Problem to solve:
Find all lines in the records that include the word "BackupRemoteUploadResponse", and copy them out.

Data shown:
--*--

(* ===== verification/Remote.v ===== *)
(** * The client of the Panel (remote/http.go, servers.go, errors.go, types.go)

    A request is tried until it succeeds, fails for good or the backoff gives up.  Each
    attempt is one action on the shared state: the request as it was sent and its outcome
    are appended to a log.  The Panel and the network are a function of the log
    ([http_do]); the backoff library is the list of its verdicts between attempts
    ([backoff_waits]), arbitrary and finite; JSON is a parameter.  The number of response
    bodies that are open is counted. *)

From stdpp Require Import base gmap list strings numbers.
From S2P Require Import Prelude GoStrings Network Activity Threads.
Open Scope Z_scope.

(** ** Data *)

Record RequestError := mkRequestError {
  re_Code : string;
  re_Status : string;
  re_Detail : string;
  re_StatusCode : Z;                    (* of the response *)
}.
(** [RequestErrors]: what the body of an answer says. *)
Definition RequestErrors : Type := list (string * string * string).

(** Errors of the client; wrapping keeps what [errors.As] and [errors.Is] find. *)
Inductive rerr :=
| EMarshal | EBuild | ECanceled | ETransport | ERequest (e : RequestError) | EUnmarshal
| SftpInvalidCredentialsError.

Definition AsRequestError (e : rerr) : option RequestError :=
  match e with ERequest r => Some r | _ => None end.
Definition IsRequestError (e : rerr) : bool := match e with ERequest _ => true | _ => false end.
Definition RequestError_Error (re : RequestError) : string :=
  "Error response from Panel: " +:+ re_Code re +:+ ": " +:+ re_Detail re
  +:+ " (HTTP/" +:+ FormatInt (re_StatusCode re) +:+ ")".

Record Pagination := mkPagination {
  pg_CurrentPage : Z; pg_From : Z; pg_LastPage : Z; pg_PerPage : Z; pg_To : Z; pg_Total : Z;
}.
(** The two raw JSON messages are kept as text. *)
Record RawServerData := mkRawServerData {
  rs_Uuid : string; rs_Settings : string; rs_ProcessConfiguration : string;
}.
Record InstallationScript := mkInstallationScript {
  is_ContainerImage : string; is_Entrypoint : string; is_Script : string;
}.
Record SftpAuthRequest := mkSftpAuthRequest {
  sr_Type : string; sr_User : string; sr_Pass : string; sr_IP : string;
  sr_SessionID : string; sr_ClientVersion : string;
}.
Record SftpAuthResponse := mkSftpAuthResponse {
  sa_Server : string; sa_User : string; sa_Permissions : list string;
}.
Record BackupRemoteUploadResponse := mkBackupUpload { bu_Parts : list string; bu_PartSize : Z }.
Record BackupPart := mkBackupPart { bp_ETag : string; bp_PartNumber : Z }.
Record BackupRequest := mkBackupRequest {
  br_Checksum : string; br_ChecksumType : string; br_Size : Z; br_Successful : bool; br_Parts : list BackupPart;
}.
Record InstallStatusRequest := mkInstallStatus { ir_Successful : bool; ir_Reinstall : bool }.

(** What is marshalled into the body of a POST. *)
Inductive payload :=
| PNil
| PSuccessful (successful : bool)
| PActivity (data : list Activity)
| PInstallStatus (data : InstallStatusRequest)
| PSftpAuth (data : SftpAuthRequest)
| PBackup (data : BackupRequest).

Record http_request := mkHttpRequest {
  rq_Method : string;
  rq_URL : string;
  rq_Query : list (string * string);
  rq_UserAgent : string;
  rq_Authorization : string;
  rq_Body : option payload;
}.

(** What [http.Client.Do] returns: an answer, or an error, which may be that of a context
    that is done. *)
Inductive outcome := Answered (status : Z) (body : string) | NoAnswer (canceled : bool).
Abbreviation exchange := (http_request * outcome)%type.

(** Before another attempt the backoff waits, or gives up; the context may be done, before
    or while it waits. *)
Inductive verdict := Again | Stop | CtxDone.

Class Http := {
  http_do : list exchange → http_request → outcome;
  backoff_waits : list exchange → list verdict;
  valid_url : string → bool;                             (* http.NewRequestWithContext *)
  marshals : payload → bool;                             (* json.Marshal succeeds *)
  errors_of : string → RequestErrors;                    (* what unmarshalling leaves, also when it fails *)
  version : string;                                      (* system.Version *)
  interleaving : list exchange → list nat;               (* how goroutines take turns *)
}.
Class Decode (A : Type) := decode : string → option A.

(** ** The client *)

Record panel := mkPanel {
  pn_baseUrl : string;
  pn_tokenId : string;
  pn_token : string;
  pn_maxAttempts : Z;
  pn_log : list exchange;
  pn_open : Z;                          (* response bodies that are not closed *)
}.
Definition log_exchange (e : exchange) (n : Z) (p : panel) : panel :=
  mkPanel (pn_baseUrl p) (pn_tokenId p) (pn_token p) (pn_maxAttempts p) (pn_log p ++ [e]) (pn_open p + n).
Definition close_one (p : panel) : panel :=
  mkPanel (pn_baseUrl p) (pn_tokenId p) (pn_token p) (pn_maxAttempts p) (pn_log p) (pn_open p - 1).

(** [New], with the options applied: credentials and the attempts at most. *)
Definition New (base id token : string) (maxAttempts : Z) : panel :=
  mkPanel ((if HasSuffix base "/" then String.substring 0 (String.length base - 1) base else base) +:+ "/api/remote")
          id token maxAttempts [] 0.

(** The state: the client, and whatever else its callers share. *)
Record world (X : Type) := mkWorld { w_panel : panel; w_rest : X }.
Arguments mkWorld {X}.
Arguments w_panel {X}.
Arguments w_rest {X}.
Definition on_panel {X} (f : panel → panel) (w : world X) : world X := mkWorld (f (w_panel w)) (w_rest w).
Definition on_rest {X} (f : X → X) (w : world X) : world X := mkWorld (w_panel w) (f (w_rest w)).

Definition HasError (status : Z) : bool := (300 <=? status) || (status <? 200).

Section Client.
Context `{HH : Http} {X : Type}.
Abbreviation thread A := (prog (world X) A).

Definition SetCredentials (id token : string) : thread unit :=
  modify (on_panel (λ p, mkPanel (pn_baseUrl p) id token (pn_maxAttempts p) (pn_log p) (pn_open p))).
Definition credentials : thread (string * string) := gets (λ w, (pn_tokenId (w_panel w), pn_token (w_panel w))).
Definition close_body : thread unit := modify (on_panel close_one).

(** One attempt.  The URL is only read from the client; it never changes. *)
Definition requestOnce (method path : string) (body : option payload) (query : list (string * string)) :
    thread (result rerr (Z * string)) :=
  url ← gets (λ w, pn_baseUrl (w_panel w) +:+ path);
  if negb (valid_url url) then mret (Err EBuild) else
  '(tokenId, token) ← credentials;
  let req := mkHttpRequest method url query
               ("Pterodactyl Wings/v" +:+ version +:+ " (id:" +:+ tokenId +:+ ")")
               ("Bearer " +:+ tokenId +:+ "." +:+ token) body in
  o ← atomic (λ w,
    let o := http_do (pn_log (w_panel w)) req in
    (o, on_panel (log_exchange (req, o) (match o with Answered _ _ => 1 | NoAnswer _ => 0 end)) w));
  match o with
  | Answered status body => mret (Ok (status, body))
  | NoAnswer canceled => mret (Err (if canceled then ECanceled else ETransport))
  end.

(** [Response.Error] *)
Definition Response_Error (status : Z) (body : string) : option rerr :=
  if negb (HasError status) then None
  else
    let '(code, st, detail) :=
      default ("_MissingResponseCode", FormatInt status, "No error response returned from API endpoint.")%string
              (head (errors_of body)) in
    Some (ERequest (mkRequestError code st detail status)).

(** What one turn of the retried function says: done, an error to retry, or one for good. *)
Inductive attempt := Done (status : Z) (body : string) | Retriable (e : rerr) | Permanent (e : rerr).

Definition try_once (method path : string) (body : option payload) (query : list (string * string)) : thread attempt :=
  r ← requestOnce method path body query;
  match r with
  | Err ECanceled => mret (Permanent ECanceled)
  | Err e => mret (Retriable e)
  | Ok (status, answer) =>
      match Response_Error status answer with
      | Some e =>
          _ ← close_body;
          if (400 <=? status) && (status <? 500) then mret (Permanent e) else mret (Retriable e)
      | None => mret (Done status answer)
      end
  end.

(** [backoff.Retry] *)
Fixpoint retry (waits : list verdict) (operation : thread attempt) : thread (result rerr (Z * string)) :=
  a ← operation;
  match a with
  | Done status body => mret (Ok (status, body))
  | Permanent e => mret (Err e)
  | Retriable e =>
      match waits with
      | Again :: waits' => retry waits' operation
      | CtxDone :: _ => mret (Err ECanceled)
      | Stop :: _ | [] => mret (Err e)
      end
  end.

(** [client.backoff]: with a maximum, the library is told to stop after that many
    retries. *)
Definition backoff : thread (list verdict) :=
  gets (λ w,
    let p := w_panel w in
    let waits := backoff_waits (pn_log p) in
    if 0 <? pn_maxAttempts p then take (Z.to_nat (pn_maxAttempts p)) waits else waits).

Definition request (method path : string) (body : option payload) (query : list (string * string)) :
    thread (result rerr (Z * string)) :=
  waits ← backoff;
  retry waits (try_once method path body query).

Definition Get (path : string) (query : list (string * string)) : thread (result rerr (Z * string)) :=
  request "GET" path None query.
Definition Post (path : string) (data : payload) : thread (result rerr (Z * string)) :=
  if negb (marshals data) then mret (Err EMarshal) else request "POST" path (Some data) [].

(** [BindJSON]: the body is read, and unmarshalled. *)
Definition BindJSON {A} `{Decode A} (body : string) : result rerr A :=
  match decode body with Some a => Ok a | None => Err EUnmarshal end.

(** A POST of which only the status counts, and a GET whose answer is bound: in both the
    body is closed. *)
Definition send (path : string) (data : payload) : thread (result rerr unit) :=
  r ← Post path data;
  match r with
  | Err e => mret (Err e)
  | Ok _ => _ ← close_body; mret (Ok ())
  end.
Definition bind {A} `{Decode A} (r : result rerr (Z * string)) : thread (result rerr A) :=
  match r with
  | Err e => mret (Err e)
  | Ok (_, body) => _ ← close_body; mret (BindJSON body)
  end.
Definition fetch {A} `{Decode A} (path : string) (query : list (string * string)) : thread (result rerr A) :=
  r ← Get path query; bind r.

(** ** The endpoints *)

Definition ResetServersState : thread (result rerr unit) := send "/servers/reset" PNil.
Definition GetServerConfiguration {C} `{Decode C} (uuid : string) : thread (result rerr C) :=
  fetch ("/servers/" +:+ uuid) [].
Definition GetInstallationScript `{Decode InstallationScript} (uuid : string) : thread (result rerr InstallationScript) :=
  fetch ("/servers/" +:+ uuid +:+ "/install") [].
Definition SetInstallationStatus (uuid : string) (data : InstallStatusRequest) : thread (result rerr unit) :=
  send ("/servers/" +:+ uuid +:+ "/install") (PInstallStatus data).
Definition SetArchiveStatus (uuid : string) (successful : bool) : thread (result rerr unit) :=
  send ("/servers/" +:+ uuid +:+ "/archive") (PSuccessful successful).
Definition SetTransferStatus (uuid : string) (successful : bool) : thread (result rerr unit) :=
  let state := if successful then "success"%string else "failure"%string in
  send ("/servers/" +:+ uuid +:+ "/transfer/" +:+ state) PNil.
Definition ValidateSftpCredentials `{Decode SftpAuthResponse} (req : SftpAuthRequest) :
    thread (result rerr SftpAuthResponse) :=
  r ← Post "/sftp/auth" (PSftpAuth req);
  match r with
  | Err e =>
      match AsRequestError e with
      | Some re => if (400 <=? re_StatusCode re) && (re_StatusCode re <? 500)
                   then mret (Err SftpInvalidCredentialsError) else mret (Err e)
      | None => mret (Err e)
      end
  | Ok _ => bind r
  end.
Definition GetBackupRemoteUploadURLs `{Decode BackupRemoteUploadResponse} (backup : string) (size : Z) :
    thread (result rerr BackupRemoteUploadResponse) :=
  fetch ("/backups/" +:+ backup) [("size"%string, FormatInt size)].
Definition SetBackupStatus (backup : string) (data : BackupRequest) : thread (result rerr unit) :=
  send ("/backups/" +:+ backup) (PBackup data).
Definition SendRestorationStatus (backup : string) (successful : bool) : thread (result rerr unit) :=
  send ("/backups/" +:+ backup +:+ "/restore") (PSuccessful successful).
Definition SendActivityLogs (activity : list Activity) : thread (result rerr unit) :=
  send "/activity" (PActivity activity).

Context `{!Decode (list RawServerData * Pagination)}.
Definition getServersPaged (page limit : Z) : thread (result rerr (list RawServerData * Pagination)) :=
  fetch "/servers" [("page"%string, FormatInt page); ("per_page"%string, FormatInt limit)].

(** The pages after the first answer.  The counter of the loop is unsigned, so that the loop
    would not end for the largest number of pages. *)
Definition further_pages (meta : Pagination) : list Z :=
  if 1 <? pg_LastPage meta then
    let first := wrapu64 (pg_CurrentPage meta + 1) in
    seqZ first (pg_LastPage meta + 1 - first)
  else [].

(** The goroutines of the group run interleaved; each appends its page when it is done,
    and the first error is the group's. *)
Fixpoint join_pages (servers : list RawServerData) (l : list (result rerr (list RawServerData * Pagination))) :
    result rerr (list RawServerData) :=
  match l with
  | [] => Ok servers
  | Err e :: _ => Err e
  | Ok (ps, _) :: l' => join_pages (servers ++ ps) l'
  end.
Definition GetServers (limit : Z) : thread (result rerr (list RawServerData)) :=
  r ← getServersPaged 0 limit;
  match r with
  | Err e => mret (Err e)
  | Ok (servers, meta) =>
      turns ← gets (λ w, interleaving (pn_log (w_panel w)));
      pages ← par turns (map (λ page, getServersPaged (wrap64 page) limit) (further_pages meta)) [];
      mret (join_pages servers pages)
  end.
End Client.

--*--

Problem solution:
Record BackupRemoteUploadResponse := mkBackupUpload { bu_Parts : list string; bu_PartSize : Z }.
Definition GetBackupRemoteUploadURLs `{Decode BackupRemoteUploadResponse} (backup : string) (size : Z) :
    thread (result rerr BackupRemoteUploadResponse) :=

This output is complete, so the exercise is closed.